Кому надеяться больше не на что. Короче, повезло мне. Беседка оказалась на месте. Беседка – это просто две петли под задницу, и ещѐ одна под спину. Чтоб я мог в ней сидеть до ночи. Здесь меня могли обнаружить, только засунув голову в дыру нужника. Или с другого судна. Но конвойный шлюп шѐл впереди, а встречи в Атлантике нечасты. Однако было совсем нескучно. Нормально качало, верѐвки врезались в мякоть и тѐрли, хотелось пить, хотя до воды было всего полметра. А когда усилилось волнение, дистанция временами сильно сокращалась, порой переходя в минус. Вдобавок нужником постоянно пользовались, и при неблагоприятном для меня ветре… А учитывая стремление моряков ходить в полный ветер, он благоприятным для меня быть не мог.
Чувствовал себя как ѐршик в унитазе – обосрут, сполоснут, потрут об борт. Ещѐ и наслушался всякого. Оказалось что, люди на толчке любят поговорить о наболевшем. Избавляются от не нужного во всех смыслах. Комната разрядки, понимаешь. Вдобавок Закари очухался. Поверил поганец, что взаправду живой и, конечно, сразу принялся жизнь критиковать. Понятно, виноватым во всѐм оказался только я, дух тѐмный и грязный. Или демон? Погубитель и истязатель славного, доброго, ни в чѐм невиноватого Захарушки.

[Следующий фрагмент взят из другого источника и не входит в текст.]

Lemma exec_stays ev w w' :
  ~ registers ev -> exec localeCompareEn localeCompare env options ev w = Some w' -> stays w w'.
Proof using Type.
  intros Hr Hx. destruct ev as [sc|id|id e|c|s|s|i|r answer|r|b|signal|a]; cbn [exec] in Hx; try (by destruct Hr).
  - injection Hx as <-. apply ms_record.
  - destruct (public c); [|done]. injection Hx as <-. apply start_stays.
  - destruct (states w !! s); [|done]. cbn in Hx. destruct (timer _); [|done]. injection Hx as <-.
    eapply stays_trans; [by apply (stays_alter w (fun st => with_timer st false) s)|apply start_stays].
  - destruct (states w !! s); [|done]. cbn in Hx. destruct (fullReconcileTimer _); [|done]. injection Hx as <-.
    eapply stays_trans; [by apply (stays_alter w (fun st => with_fullReconcileTimer st false) s)|apply start_stays].
  - destruct (waiters w !! i) as [[p c]|]; [|done]. destruct (settled w p); [|done]. injection Hx as <-.
    eapply stays_trans; [|apply start_stays]. by apply stays_eq.
  - destruct (runs w !! r) as [run|]; [|done]. cbn in Hx. destruct (run_phase run); try done. injection Hx as <-. by apply stays_eq.
  - by eapply react_stays.
  - destruct (barriers w !! b) as [[s [|]]|] eqn:Hb; try done. injection Hx as <-. unfold release. rewrite bind_get, Hb.
    eapply stays_trans; [apply (stays_alter w (fun st => if bool_decide (flushing st = Some (Barrier b)) then with_flushing st None else st) s)|by apply stays_eq].
    intros st. by case_bool_decide.
  - injection Hx as <-. by apply stays_eq.
  - injection Hx as <-. by apply stays_eq.
Qed.

(** ** Registration *)
Lemma register_result sc w :
  let w' := snd (registerRepository options sc w) in
  repositories w' = map_set (repositories w) (scope_repositoryId sc) (length (states w)) /\
  (exists st, states w' !! length (states w) = Some st /\ scope st = sc) /\
  forall s st, states w !! s = Some st -> exists st', states w' !! s = Some st' /\ scope st' = scope st.
Proof using Type.
  cbn zeta. unfold registerRepository. rewrite bind_get.
  set (m := match map_get _ _ with Some existing => _ | None => _ end).
  assert (exists w1, m w = (Ok tt, w1) /\ stays w w1 /\ length (states w1) = length (states w)) as (w1 & E1 & [Er Hs] & El).
  { subst m. destruct (map_get _ _) as [s|]; [|exists w; split_and!; [done|apply stays_refl|done]].
    eexists. split; [done|]. split; [by apply stays_alter|]. apply length_alter. }
  rewrite (method_bind_ok m _ w tt w1 E1). clear m E1.
  set (w2 := with_repositories (with_states w1 (states w1 ++ [new_repository sc])%list)
    (map_set (repositories w1) (scope_repositoryId sc) (length (states w)))).
  change (repositories (snd (scheduleFullReconcile options (length (states w)) w2))
    = map_set (repositories w) (scope_repositoryId sc) (length (states w)) /\
    (exists st, states (snd (scheduleFullReconcile options (length (states w)) w2)) !! length (states w) = Some st /\ scope st = sc) /\
    forall s st, states w !! s = Some st -> exists st', states (snd (scheduleFullReconcile options (length (states w)) w2)) !! s = Some st' /\ scope st' = scope st).
  assert (stays w2 (snd (scheduleFullReconcile options (length (states w)) w2))) as [Er2 Hs2].
  { unfold scheduleFullReconcile. destruct (fullReconcileIntervalMs options); [by apply stays_alter|apply stays_refl]. }
  split; [rewrite Er2; cbn; by rewrite Er|]. split.
  - apply (Hs2 _ (new_repository sc)). cbn. rewrite <- El. apply lookup_snoc_last.
  - intros s st (st1 & Hs1 & E1)%Hs. destruct (Hs2 s st1) as (st2 & ? & ?); [by apply lookup_snoc_fwd|]. exists st2. split; congruence.
Qed.

Lemma unregister_result id w :
  let w' := snd (unregisterRepository id w) in
  repositories w' = map_delete (repositories w) id /\
  forall s st, states w !! s = Some st -> exists st', states w' !! s = Some st' /\ scope st' = scope st.
Proof using Type.
  cbn zeta. unfold unregisterRepository. rewrite bind_get. destruct (map_get (repositories w) id) as [s|].
  - destruct (stays_alter w (fun st => with_fullReconcileTimer (with_timer st false) false) s) as [E1 H1]; [done|].
    split; [done|exact H1].
  - split; [done|]. eauto.
Qed.

Lemma register_returns sc w : exists w', registerRepository options sc w = (Ok tt, w').
Proof using Type.
  unfold registerRepository, scheduleFullReconcile. rewrite bind_get. unfold mbind, method_bind.
  destruct (map_get (repositories w) (scope_repositoryId sc)), (fullReconcileIntervalMs options); by eexists.
Qed.
Lemma unregister_returns id w : exists w', unregisterRepository id w = (Ok tt, w').
Proof using Type.
  unfold unregisterRepository. rewrite bind_get. unfold mbind, method_bind. destruct (map_get (repositories w) id); by eexists.
Qed.
End Stays.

Скоротали времечко. Как стемнело, меня сверху из сортира окликнули ломким баритоном. Они и по вечерам там надраивали.
Теперь-то я понимаю тяжесть их доли. Но почему-то мне их не жалко. Ну, ни капельки. Парни сбросили мне линь, я за него самым хамским образом подвязался и сообщил в сортир, что руководство может меня подтягивать.
Подтянули, втащили через дырку внутрь. Думал, убьют меня легендарные Длинный Джек и Пол Головня. А они обниматься лезут к мокрому, обосраному, едва стоящему на ногах подростку!
– У нас получилось, братец!
– Руда, ты так радуешься, будто не верил, – еле ворочая языком, пытаюсь поддержать беседу.
– Я не мог поверить в подобный бред, извини… Ой, тебе ж трудно говорить!
– А ты, Лют? – куражусь, опьянѐнный маленькой победой.
– Я тоже. Ведь мы не психи, как ты, – извиняется Лют.
– Зато ты верил… или тебе было пофиг?
– Не знаю, Руда. Что теперь? – выхаркиваю из себя слова.
– Теперь мы тебя потихоньку мимо вахтенных проведѐм в такелажку. Хотя бы ползти сможешь?
– Смогу, Руда.
– У тебя две задачи: главная – подготовка боцмана к вербовке, основная
– люк в трюм из такелажки.
– Дык, его ж нету!
– А ты сделай. Вот тебе инструмент, – Лют протягивает добытый мной кортик, – прячь и пошли помолясь.